Güncelleme Tarihi:
Son albümünüz “Aşk, İhanet, vs...”nin üzerinden tam 17 yıl geçti. Bir albüm bekliyorduk ama ikinizden değil, Oya Hanım’dan...
Bora Ebeoğlu: Oya’nın albüm projesi hâlâ geçerli, onun şarkıları da repertuvarı da belli. Çıkan bu yeni albüm ise Oya-Bora’nın devam albümü değil. Bu, Cengiz Onural’la birlikte kurduğumuz Aria şirketinin dizi ve filmler için hazırladığı şarkıların bütünü. Şarkıları Oya’yla beraber seslendirdiğimiz için Oya-Bora’nın dönüşü gibi algılanıyor.

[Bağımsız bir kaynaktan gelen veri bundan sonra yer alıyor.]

(* ===== verification/SimSockets.v ===== *)
(** * A simulated socket runtime

    A concrete world of sockets for [SocketOs], at which the theorems about handles and
    shutdown are instantiated: handles are the lowest free numbers up to a limit, a connection
    to a port waits at every listener of it, and the peer of a handle has sent some bytes
    ([so_input]) and then closed its end, unless it is stuck: then it does not read either, and
    a send or a receive on the handle blocks until the handle is shut down. It satisfies
    [SocketOsLaws]. *)
From stdpp Require Import gmap.
From S2P Require Import Prelude Core Net Sockets.
Local Open Scope list_scope.
Local Open Scope Z_scope.

Record SimOs := MkSim {
  so_open : gset Z;
  so_bound : gmap Z Z;
  so_ports : gmap Z Z;
  so_pending : gset Z;
  so_limit : Z;
  so_shut : gset Z;
  so_input : gmap Z (list byte);
  so_stuck : gset Z;
}.

Definition sim_view (w : SimOs) : OsView := MkOsView (so_open w) (so_ports w) (so_pending w) (so_shut w).

Definition sim_handles (opened : gset Z) (bound ports : gmap Z Z) (waiting : gset Z) (w : SimOs) : SimOs :=
  MkSim opened bound ports waiting (so_limit w) (so_shut w) (so_input w) (so_stuck w).
Definition sim_ends (shut : gset Z) (input : gmap Z (list byte)) (w : SimOs) : SimOs :=
  MkSim (so_open w) (so_bound w) (so_ports w) (so_pending w) (so_limit w) shut input (so_stuck w).

(** A world of [limit] handles with no socket; what the peers of some handles will have sent,
    and which are stuck. *)
Definition sim_world (limit : Z) (input : gmap Z (list byte)) (stuck : gset Z) : SimOs :=
  MkSim ∅ ∅ ∅ ∅ limit ∅ input stuck.

(** The lowest handle that is not open. *)
Definition sim_fresh (w : SimOs) : option Z := List.find (fun h => negb (bool_decide (h ∈ so_open w))) (seqZ 0 (so_limit w)).

Definition sim_new (w : SimOs) : Z * SimOs :=
  match sim_fresh w with
  | None => (-1, w)
  | Some h => (h, sim_handles ({[h]} ∪ so_open w) (so_bound w) (so_ports w) (so_pending w) w)
  end.

(** The listeners of a port. *)
Definition sim_listeners (p : Z) (w : SimOs) : gset Z := dom (filter (fun kv => kv.2 = p) (so_ports w)).

Definition sim_arrive (ls : gset Z) (w : SimOs) : SimOs :=
  sim_handles (so_open w) (so_bound w) (so_ports w) (so_pending w ∪ ls) w.

Definition sim_connect (p : Z) (w : SimOs) : Z * SimOs :=
  if bool_decide (sim_listeners p w = ∅) then (-1, w) else (0, sim_arrive (sim_listeners p w) w).

(** Nothing goes in or out before the handle is shut down. *)
Definition sim_blocked (s : Z) (w : SimOs) : bool := bool_decide (s ∈ so_stuck w) && bool_decide (s ∉ so_shut w).

Definition sim_recv (s n : Z) (w : SimOs) : option (option (list byte) * SimOs) :=
  match default [] (so_input w !! s) with
  | [] => if sim_blocked s w then None else Some (Some [], w)
  | bytes => Some (Some (take (Z.to_nat n) bytes), sim_ends (so_shut w) (<[s := drop (Z.to_nat n) bytes]> (so_input w)) w)
  end.

#[export] Instance sim_os : SocketOs SimOs := {
  sys_startup := true;
  sys_socket := sim_new;
  sys_reuse_address _ w := w;
  sys_bind s p w := (0, sim_handles (so_open w) (<[s := if p =? 0 then 50000 + s else p]> (so_bound w)) (so_ports w) (so_pending w) w);
  sys_listen s _ w := (0, sim_handles (so_open w) (so_bound w) (<[s := default 0 (so_bound w !! s)]> (so_ports w)) (so_pending w) w);
  sys_connect _ p w := sim_connect p w;
  sys_accept l w :=
    if bool_decide (l ∈ so_pending w) then
      sim_new (sim_handles (so_open w) (so_bound w) (so_ports w) (so_pending w ∖ {[l]}) w)
    else (-1, w);
  sys_waits l w := bool_decide (l ∉ so_pending w);
  sys_getsockname s w := (so_ports w !! s, w);
  sys_select s _ _ w := (1, negb (sim_blocked s w) || negb (bool_decide (default [] (so_input w !! s) = [])), w);
  sys_send s bytes w :=
    if bool_decide (s ∈ so_shut w) then Some (-1, w) else if sim_blocked s w then None else Some (zlen bytes, w);
  sys_recv := sim_recv;
  sys_shutdown s w := sim_ends ({[s]} ∪ so_shut w) (so_input w) w;
  sys_close s w :=
    sim_ends (so_shut w ∖ {[s]}) (so_input w)
      (sim_handles (so_open w ∖ {[s]}) (delete s (so_bound w)) (delete s (so_ports w)) (so_pending w ∖ {[s]}) w);
  sys_errno _ := 0;
}.

Lemma sim_new_handle w :
  new_handle (sim_new w).1 (sim_view w) (sim_view (sim_new w).2) /\ so_pending (sim_new w).2 = so_pending w.
Proof.
  unfold sim_new. destruct (sim_fresh w) as [h |] eqn:E; [| by split; [split_and!; [| | left] |]].
  unfold sim_fresh in E. apply List.find_some in E as [Hin Hn]. split; [| done]. split; [done |]. split; [done |].
  right. cbn [fst snd sim_view os_open so_open].
  apply list_elem_of_In, elem_of_seqZ in Hin. apply negb_true_iff, bool_decide_eq_false in Hn. split_and!; [lia | done | done].
Qed.

Lemma sim_recv_view s n w r w' :
  sim_recv s n w = Some (r, w') -> view_grows (sim_view w) (sim_view w') /\ (forall bs, 0 <= n -> r = Some bs -> zlen bs <= n).
Proof.
  unfold sim_recv. destruct (default [] (so_input w !! s)) as [| x bytes].
  - destruct (sim_blocked s w); intros [= <- <-]. split; [apply view_grows_refl |]. intros bs Hn [= <-]. by rewrite zlen_nil.
  - intros [= <- <-]. split; [by split_and! |]. intros bs Hn [= <-]. unfold zlen. rewrite length_take. lia.
Qed.

Lemma sim_shut_returns s bs n w : s ∈ so_shut w -> is_Some (sys_send s bs w) /\ is_Some (sim_recv s n w).
Proof.
  intros Hs. cbn [sys_send sim_os]. rewrite bool_decide_true by done. split; [by eexists |]. unfold sim_recv, sim_blocked.
  rewrite (bool_decide_false (s ∉ so_shut w)) by auto. rewrite andb_false_r. destruct (default _ _); by eexists.
Qed.

#[export] Instance sim_laws : SocketOsLaws SimOs sim_view.
Proof.
  split; cbn [sys_socket sys_reuse_address sys_bind sys_listen sys_connect sys_accept sys_waits sys_getsockname sys_select sys_recv
    sys_shutdown sys_close sim_os]; try (intros; apply view_grows_refl).
  - intros w. destruct (sim_new_handle w) as [H1 H2]. split; [exact H1 |]. cbn. by rewrite H2.
  - intros s n w. cbn. split_and!; [done | done | done | | by rewrite lookup_insert_eq]. intros l Hl. by rewrite lookup_insert_ne.
  - intros s p w. unfold sim_connect. case_bool_decide as Hl; cbn [fst snd]; [by split; [apply view_grows_refl |] |].
    split; [split_and!; cbn; [done | done | set_solver | done] |]. intros _ l Hp. cbn. apply elem_of_union. right.
    unfold sim_listeners. apply elem_of_dom. exists p. by apply map_lookup_filter_Some.
  - intros l w. case_bool_decide as Hl.
    + set (w1 := sim_handles _ _ _ _ _). destruct (sim_new_handle w1) as [H1 H2]. split; [exact H1 |]. cbn. by rewrite H2.
    + split; [by split_and!; [| | left] |]. cbn. set_solver.
  - intros l w Hl. apply bool_decide_eq_false. cbn in Hl. set_solver.
  - intros s w. split; [apply view_grows_refl |]. cbn. congruence.
  - intros s bs w n w'. cbn [sys_send sim_os]. pose proof (zlen_nonneg bs).
    case_bool_decide; [| destruct (sim_blocked s w)]; intros [= <- <-]; (split; [apply view_grows_refl | lia]).
  - apply sim_recv_view.
  - intros s w. cbn. split; [split_and!; cbn; [done | done | done | set_solver] |]. intros _. set_solver.
  - apply sim_shut_returns.
  - intros s w. cbn. split_and!; [done | | done | done]. intros l Hl. by rewrite lookup_delete_ne.
Qed.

Oya Küçümen: Bu bir prestij albümü. Yaptığımız müziğin bizden sonraki kuşaklara kalması açısından, bu albümün CD olarak çıkması çok önemliydi.
Oya-Bora ikilisinden yeni bir albüm gelecek mi?
Bora Ebeoğlu: Evet, yeni bir Oya-Bora albümünün de hazırlığı var...
Albüm, iki CD’den oluşuyor, değil mi?
Bora Ebeoğlu: Evet, “Aşk Güzel Şeydir” ve “Adı Aşk Olsun” adlı iki albümden oluşuyor. İçinde Aria için hazırlanan toplam 34 şarkı var.
Oya Küçümen: Bir-iki tanesi hariç tüm şarkılar yeniden düzenlendi ve okundu. Albümü dinleyen bazı arkadaşlarımız, “Cirque du Soleil şarkılarına benziyor şarkılar” dedi.
Siz dinleyici olarak albümü nasıl buldunuz?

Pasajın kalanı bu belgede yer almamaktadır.